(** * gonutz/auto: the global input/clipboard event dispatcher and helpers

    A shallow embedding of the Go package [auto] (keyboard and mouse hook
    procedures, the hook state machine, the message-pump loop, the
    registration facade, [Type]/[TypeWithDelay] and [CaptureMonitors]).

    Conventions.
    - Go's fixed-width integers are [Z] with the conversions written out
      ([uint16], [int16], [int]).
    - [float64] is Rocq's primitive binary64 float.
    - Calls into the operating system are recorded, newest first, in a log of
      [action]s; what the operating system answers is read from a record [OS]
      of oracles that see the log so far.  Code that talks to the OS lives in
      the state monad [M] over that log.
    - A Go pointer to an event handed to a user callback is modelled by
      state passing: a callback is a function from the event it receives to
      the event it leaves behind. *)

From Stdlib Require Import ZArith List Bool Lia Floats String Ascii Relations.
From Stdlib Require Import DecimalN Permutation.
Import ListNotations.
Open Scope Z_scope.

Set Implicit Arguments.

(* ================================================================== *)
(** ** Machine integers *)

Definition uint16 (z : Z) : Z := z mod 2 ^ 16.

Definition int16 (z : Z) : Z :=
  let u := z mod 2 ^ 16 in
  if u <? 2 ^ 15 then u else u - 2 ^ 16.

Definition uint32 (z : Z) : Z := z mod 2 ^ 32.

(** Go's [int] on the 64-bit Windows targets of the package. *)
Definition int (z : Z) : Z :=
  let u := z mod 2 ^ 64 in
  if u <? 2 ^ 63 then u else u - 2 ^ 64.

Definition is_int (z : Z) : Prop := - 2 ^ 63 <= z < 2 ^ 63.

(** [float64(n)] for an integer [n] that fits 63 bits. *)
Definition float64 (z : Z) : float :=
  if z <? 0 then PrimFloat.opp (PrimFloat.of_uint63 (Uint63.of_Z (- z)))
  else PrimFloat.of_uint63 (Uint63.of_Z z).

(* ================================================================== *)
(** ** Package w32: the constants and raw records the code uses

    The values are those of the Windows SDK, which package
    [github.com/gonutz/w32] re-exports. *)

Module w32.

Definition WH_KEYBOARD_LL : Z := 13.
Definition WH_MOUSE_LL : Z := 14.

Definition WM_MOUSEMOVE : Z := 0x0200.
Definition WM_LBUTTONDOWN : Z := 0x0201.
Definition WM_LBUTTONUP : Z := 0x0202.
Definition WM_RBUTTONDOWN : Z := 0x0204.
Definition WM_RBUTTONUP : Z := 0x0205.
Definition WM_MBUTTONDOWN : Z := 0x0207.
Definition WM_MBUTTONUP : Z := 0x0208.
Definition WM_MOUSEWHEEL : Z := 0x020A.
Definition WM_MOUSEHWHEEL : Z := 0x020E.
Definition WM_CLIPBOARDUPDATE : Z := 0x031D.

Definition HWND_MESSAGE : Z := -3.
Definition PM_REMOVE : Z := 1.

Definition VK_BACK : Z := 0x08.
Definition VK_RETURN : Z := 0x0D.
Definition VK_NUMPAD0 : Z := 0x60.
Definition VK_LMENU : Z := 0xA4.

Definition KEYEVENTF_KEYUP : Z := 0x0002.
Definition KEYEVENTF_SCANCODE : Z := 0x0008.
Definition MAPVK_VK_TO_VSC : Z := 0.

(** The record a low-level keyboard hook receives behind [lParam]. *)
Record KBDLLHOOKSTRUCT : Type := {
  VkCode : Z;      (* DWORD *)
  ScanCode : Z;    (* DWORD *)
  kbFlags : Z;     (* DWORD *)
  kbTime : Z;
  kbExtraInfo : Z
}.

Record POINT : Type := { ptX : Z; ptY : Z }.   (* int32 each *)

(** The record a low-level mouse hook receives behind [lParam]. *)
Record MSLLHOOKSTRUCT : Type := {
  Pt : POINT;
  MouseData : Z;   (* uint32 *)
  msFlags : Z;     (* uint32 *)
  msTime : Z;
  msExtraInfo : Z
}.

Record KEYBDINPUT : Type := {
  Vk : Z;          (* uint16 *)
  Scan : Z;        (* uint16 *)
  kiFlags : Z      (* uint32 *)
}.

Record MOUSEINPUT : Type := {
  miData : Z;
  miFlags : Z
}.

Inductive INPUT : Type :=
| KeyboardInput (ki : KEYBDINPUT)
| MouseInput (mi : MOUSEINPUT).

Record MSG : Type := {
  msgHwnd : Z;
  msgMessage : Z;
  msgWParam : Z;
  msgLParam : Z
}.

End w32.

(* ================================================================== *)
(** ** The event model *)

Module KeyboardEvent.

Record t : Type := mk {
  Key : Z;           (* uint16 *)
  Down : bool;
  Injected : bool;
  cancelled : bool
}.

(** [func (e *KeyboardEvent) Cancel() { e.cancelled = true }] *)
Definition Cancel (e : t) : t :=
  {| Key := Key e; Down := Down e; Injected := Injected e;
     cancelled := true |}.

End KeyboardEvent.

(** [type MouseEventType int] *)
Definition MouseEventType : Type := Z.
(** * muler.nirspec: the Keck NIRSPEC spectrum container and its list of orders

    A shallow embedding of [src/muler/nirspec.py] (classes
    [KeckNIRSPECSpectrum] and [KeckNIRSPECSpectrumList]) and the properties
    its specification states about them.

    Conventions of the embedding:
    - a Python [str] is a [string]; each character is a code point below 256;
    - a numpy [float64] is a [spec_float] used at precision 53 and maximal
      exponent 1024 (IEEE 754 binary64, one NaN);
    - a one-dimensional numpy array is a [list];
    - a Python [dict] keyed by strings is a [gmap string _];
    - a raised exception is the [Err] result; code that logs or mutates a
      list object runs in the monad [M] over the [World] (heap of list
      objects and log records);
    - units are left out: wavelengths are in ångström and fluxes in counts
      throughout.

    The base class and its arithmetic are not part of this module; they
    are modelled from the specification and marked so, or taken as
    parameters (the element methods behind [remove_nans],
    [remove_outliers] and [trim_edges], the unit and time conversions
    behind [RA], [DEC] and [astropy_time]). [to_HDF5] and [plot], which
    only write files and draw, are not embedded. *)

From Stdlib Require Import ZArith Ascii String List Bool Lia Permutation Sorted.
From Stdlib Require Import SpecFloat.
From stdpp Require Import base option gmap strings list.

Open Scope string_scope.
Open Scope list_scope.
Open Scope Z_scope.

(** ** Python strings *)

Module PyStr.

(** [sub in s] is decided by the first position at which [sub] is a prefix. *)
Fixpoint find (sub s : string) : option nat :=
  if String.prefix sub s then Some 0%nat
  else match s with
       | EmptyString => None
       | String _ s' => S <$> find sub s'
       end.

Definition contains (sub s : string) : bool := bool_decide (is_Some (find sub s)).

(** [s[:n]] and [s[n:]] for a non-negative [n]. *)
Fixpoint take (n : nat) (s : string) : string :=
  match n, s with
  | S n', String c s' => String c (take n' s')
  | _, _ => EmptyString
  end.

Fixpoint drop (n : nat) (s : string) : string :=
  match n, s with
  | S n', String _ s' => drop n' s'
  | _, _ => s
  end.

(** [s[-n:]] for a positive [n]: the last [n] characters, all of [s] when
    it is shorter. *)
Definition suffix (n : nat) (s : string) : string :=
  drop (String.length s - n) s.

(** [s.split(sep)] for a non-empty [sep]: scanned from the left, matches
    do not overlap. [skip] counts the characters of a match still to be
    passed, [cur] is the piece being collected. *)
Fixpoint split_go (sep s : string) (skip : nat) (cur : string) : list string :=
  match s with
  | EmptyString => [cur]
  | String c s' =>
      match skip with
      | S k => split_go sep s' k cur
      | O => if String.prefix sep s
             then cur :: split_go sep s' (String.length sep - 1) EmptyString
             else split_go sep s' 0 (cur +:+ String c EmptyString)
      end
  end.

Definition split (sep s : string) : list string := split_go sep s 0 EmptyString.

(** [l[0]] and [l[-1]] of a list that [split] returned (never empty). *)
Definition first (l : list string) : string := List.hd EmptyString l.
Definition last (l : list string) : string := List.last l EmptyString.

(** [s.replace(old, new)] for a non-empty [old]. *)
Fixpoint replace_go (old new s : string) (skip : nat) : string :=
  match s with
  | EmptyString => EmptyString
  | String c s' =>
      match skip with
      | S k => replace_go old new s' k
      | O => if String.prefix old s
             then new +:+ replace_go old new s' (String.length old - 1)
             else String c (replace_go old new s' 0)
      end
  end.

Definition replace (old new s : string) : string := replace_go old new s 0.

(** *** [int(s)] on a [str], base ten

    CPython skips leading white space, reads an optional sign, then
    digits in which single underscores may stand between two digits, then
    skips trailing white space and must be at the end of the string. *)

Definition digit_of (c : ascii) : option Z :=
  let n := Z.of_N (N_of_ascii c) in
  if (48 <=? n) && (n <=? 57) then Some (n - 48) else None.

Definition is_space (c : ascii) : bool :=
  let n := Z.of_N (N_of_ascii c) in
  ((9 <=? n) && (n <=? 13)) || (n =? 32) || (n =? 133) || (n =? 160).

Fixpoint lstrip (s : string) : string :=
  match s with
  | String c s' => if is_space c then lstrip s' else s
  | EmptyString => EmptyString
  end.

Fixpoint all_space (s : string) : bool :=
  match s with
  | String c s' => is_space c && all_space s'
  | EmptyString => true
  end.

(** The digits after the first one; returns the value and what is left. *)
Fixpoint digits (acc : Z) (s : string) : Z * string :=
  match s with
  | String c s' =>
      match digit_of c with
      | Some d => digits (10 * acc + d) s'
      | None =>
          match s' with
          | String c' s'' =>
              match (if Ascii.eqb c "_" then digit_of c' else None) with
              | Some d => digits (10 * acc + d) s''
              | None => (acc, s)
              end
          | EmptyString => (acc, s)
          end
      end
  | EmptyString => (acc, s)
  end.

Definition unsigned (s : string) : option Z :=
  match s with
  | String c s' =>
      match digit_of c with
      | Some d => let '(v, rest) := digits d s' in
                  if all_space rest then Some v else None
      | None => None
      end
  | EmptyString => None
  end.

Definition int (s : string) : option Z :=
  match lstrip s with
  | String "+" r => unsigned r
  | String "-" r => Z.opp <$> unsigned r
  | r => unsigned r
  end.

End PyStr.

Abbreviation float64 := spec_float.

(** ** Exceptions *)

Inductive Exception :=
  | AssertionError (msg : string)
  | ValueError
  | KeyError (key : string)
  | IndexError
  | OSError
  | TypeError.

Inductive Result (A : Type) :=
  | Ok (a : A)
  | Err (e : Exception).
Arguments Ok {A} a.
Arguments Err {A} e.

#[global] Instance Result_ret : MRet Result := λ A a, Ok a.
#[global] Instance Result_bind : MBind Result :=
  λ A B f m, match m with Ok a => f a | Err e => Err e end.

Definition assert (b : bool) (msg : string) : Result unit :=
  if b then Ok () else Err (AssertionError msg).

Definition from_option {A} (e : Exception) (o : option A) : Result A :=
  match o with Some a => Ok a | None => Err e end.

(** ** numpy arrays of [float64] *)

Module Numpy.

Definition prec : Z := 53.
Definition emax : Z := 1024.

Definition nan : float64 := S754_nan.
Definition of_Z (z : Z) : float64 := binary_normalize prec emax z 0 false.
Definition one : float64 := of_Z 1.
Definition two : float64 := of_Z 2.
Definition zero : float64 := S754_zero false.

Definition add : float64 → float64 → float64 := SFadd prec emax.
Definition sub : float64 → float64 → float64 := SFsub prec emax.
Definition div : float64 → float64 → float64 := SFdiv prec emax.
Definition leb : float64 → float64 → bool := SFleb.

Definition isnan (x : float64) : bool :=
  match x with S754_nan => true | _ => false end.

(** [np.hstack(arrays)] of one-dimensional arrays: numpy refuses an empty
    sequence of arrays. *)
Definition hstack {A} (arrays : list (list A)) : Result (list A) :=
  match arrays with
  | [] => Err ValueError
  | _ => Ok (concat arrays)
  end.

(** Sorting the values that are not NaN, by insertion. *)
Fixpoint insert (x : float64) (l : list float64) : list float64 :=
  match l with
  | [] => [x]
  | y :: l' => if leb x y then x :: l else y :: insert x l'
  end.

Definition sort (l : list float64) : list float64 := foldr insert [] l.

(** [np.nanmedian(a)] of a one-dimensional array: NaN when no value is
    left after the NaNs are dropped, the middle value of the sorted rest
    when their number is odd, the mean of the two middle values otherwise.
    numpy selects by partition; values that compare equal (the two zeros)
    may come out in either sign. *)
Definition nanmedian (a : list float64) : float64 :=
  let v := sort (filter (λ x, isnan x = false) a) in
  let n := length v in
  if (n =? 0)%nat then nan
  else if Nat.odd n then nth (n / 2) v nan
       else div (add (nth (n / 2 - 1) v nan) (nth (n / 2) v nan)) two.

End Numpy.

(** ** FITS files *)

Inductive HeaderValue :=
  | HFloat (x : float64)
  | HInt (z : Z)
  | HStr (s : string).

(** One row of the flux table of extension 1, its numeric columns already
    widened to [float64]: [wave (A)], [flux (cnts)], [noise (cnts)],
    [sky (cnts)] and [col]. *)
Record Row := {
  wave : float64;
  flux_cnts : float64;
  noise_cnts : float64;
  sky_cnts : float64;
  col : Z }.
--
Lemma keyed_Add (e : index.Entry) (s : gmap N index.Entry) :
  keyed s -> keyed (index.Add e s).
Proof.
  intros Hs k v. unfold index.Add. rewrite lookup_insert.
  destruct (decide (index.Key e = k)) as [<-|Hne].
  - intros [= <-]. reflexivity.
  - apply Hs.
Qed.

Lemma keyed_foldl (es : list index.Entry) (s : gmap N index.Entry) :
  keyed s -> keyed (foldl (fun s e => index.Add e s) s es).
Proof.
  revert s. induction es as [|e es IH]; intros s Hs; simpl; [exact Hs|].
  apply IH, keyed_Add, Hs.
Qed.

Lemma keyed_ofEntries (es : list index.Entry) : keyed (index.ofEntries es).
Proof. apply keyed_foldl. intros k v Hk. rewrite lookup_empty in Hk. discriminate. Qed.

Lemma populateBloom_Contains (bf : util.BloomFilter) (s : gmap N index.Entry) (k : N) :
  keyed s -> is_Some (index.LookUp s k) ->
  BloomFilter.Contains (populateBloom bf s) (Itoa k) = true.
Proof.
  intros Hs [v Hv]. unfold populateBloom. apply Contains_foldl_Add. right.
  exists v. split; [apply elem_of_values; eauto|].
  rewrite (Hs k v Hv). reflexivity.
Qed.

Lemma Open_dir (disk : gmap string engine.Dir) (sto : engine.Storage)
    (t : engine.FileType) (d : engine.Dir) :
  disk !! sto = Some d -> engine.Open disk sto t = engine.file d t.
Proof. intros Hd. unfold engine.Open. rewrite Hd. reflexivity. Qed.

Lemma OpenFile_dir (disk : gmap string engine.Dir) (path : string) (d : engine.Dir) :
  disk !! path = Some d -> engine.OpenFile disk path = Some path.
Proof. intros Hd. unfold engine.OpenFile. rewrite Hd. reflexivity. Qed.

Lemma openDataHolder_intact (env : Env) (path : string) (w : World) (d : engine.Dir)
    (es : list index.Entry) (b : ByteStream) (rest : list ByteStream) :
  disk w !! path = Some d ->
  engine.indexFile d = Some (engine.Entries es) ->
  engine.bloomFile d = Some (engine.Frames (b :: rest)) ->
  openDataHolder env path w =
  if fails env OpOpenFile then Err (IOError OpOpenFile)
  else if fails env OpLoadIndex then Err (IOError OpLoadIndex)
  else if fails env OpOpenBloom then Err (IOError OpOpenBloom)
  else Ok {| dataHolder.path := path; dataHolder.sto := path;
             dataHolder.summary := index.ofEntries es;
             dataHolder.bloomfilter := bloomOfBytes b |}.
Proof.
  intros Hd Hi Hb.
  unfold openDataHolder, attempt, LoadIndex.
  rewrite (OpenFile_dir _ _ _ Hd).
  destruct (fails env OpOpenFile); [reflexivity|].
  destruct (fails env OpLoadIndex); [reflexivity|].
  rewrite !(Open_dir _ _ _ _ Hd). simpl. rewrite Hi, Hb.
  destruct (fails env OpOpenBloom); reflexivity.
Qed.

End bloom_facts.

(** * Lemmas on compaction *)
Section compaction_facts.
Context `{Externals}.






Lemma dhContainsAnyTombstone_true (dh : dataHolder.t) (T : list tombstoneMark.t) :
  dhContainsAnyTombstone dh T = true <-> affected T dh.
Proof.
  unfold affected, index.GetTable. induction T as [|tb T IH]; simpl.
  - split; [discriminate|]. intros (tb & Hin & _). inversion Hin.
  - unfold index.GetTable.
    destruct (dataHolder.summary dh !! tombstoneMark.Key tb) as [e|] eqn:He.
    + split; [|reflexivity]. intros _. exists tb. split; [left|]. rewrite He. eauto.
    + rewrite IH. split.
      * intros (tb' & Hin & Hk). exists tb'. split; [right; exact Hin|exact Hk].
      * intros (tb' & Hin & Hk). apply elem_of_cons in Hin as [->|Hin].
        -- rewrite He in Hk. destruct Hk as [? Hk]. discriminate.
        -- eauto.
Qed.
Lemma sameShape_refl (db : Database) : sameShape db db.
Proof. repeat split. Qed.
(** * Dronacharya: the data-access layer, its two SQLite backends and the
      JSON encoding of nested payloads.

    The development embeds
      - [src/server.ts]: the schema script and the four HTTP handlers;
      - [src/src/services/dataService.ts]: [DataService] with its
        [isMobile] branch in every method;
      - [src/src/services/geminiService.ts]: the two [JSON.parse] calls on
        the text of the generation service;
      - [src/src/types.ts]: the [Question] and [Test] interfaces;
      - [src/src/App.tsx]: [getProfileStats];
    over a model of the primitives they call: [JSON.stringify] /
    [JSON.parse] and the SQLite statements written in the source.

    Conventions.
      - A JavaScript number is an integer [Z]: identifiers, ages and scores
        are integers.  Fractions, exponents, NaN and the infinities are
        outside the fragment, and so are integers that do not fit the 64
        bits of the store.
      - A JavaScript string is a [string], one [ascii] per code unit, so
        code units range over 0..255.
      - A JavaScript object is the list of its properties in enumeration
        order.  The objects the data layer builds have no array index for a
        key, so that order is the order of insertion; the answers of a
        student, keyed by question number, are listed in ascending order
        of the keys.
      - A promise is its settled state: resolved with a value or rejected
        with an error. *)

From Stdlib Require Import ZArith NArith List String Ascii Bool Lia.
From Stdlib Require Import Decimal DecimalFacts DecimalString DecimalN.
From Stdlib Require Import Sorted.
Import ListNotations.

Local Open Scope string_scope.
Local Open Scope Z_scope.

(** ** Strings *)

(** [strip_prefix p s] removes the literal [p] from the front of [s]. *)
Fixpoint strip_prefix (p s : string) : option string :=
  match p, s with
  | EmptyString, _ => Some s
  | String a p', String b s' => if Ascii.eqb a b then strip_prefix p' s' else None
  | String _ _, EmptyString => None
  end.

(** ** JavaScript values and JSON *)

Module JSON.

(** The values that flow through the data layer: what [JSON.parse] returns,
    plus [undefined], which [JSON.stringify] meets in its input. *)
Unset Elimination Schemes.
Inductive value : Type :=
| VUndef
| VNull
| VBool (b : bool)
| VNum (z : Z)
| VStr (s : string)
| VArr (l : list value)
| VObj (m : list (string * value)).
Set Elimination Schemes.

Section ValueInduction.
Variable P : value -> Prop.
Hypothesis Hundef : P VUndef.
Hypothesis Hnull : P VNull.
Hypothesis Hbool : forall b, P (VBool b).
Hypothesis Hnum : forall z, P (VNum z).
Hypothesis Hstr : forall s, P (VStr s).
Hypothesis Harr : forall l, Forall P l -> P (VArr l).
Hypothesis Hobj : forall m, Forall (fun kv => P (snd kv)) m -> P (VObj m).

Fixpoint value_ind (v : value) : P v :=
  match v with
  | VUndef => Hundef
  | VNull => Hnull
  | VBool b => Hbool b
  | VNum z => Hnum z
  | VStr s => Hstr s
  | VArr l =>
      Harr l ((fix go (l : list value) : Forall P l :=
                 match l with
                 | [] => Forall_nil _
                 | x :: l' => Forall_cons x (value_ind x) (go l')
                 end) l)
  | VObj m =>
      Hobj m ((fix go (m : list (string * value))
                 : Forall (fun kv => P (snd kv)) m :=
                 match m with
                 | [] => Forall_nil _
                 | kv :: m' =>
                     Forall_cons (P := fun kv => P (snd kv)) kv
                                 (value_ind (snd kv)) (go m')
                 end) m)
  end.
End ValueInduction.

Required action:
Output exactly the lines of the material above from the one containing "destruct (fails env OpLoadIndex);" up to and including the one containing "unfold affected, index.GetTable.".

Solution for this task:
  destruct (fails env OpLoadIndex); [reflexivity|].
  rewrite !(Open_dir _ _ _ _ Hd). simpl. rewrite Hi, Hb.
  destruct (fails env OpOpenBloom); reflexivity.
Qed.

End bloom_facts.

(** * Lemmas on compaction *)
Section compaction_facts.
Context `{Externals}.






Lemma dhContainsAnyTombstone_true (dh : dataHolder.t) (T : list tombstoneMark.t) :
  dhContainsAnyTombstone dh T = true <-> affected T dh.
Proof.
  unfold affected, index.GetTable. induction T as [|tb T IH]; simpl.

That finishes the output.